XKCD's StackSort Implemented In A Vim Regex

2016-03-17 - By Robert Elder

Pre-requisite: XKCD's StackSort (See alt text of image)

Use This Vim Command

.s/\(.*\)/\=system('a='."https:\/\/api.stackexchange.com\/2.2\/".'; q=`curl -s -G --data-urlencode "q='.submatch(1).'" --compressed "'."${a}search\/advanced?order=desc&sort=relevance&site=stackoverflow".'" | python -c "'."exec(\\\"import sys \\nimport json\\nprint(json.loads(''.join(sys.stdin.readlines()))['items'][0]['question_id'])\\\")".'"`; curl -s --compressed "'."${a}questions\/$q\/answers?order=desc&sort=votes&site=stackoverflow&filter=withbody".'" | python -c "'."exec(\\\"import sys\\nimport json\\nprint(json.loads(''.join(sys.stdin.readlines()))['items'][0]['body']).encode('utf8')\\\")".'"')/

In A File With Only This Line

sort a list

And The Result Is

<p>It is not possible to sort a dict, only to get a representation of a dict that is sorted.
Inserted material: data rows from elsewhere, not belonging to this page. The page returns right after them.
(* ===== verification/Pool.v ===== *)
(** One memory pool of src/demo_mempool/mempool.c: the block headers, the five free lists,
    the busy list, and the operations that search, split, release and coalesce blocks.

    A pool is a region of [pool_size] bytes whose first [sizeof_mempool] bytes are the
    administration. A [realdata_t *] is represented by the offset of the header in the rest
    of the region, the null pointer by [MEMPOOL_NULL] (the code stores the same offsets in
    the headers' 16-bit fields, so [mempool_get_realdata] is the identity here). [mem] holds
    every header written so far: a header absorbed by its neighbour stays readable, as it
    does in C. *)

From S2P Require Import Prelude Linked.

Definition MEMPOOL_NULL : Z := 0xffff.
Definition MEMPOOL_FREELIST_SIZE : Z := 5.
Definition MEMPOOL_FREELIST_128B : Z := 128.
Definition MEMPOOL_FREELIST_512B : Z := 512.
Definition MEMPOOL_FREELIST_1K : Z := 1024.
Definition MEMPOOL_FREELIST_4K : Z := 4096.
Definition MEMPOOL_MAXSIZE : Z := 65536.
Definition MEMPOOL_MAX_SEARCHINPOOL : Z := 8.
Definition sizeof_mempool : Z := 192.
Definition sizeof_realdata : Z := 15.

(** ** Data *)

(* src/demo_mempool/mempool.c:17-26 realdata_t *)
Record realdata_t := Realdata {
  rd_offset : Z;
  rd_size : Z;
  rd_prev : Z;
  rd_next : Z;
  rd_realprev : Z;
  rd_realnext : Z;
  rd_used : Z;
  rd_status : Z;
}.

Definition set_offset v r :=
  Realdata v (rd_size r) (rd_prev r) (rd_next r) (rd_realprev r) (rd_realnext r) (rd_used r) (rd_status r).
Definition set_size v r :=
  Realdata (rd_offset r) v (rd_prev r) (rd_next r) (rd_realprev r) (rd_realnext r) (rd_used r) (rd_status r).
Definition set_realprev v r :=
  Realdata (rd_offset r) (rd_size r) (rd_prev r) (rd_next r) v (rd_realnext r) (rd_used r) (rd_status r).
Definition set_realnext v r :=
  Realdata (rd_offset r) (rd_size r) (rd_prev r) (rd_next r) (rd_realprev r) v (rd_used r) (rd_status r).
Definition set_used v r :=
  Realdata (rd_offset r) (rd_size r) (rd_prev r) (rd_next r) (rd_realprev r) (rd_realnext r) v (rd_status r).
Definition set_status v r :=
  Realdata (rd_offset r) (rd_size r) (rd_prev r) (rd_next r) (rd_realprev r) (rd_realnext r) (rd_used r) v.

#[export] Instance realdata_next : Next Z realdata_t := {
  null := MEMPOOL_NULL;
  next_of := rd_next;
  set_next v r := Realdata (rd_offset r) (rd_size r) (rd_prev r) v (rd_realprev r)
    (rd_realnext r) (rd_used r) (rd_status r);
}.

#[export] Instance realdata_prev : Prev Z realdata_t := {
  prev_of := rd_prev;
  set_prev v r := Realdata (rd_offset r) (rd_size r) v (rd_next r) (rd_realprev r)
    (rd_realnext r) (rd_used r) (rd_status r);
}.

#[export] Instance realdata_links : LinksOk Z realdata_t.
Proof. by split. Qed.

(** What a pool keeps for itself; the fields that only the base pool uses are in
    MemPool.v. *)
(* src/demo_mempool/mempool.c:34-46 pooldata_t *)
Record pool := Pool {
  freelist : list Z;
  busylist : Z;
  mem : gmap Z realdata_t;
  pool_size : Z;
  leftsize : Z; (* 24 bits *)
  failed : Z; (* 8 bits *)
}.

Definition with_mem (p : pool) m := Pool (freelist p) (busylist p) m (pool_size p) (leftsize p) (failed p).
Definition with_freelist (p : pool) fl := Pool fl (busylist p) (mem p) (pool_size p) (leftsize p) (failed p).
Definition with_busylist (p : pool) b := Pool (freelist p) b (mem p) (pool_size p) (leftsize p) (failed p).
Definition with_leftsize (p : pool) s := Pool (freelist p) (busylist p) (mem p) (pool_size p) s (failed p).
Definition with_failed (p : pool) f := Pool (freelist p) (busylist p) (mem p) (pool_size p) (leftsize p) f.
Dicts are inherently orderless, but other types, such as lists and tuples, are not. So you need a sorted representation, which will be a list—probably a list of tuples.</p>

<p>For instance,</p>

<pre><code>import operator
x = {1: 2, 3: 4, 4: 3, 2: 1, 0: 0}
sorted_x = sorted(x.items(), key=operator.itemgetter(1))
</code></pre>

<p><code>sorted_x</code> will be a list of tuples sorted by the second element in each tuple. <code>dict(sorted_x) == x</code>.</p>

<p>And for those wishing to sort on keys instead of values:</p>

<pre><code>import operator
x = {1: 2, 3: 4, 4: 3, 2: 1, 0: 0}
sorted_x = sorted(x.items(), key=operator.itemgetter(0))
</code></pre>

Which is the first answer to the first question if you search for 'sort a list' on Stack Overflow (which was answered by Devin Jeanpierre).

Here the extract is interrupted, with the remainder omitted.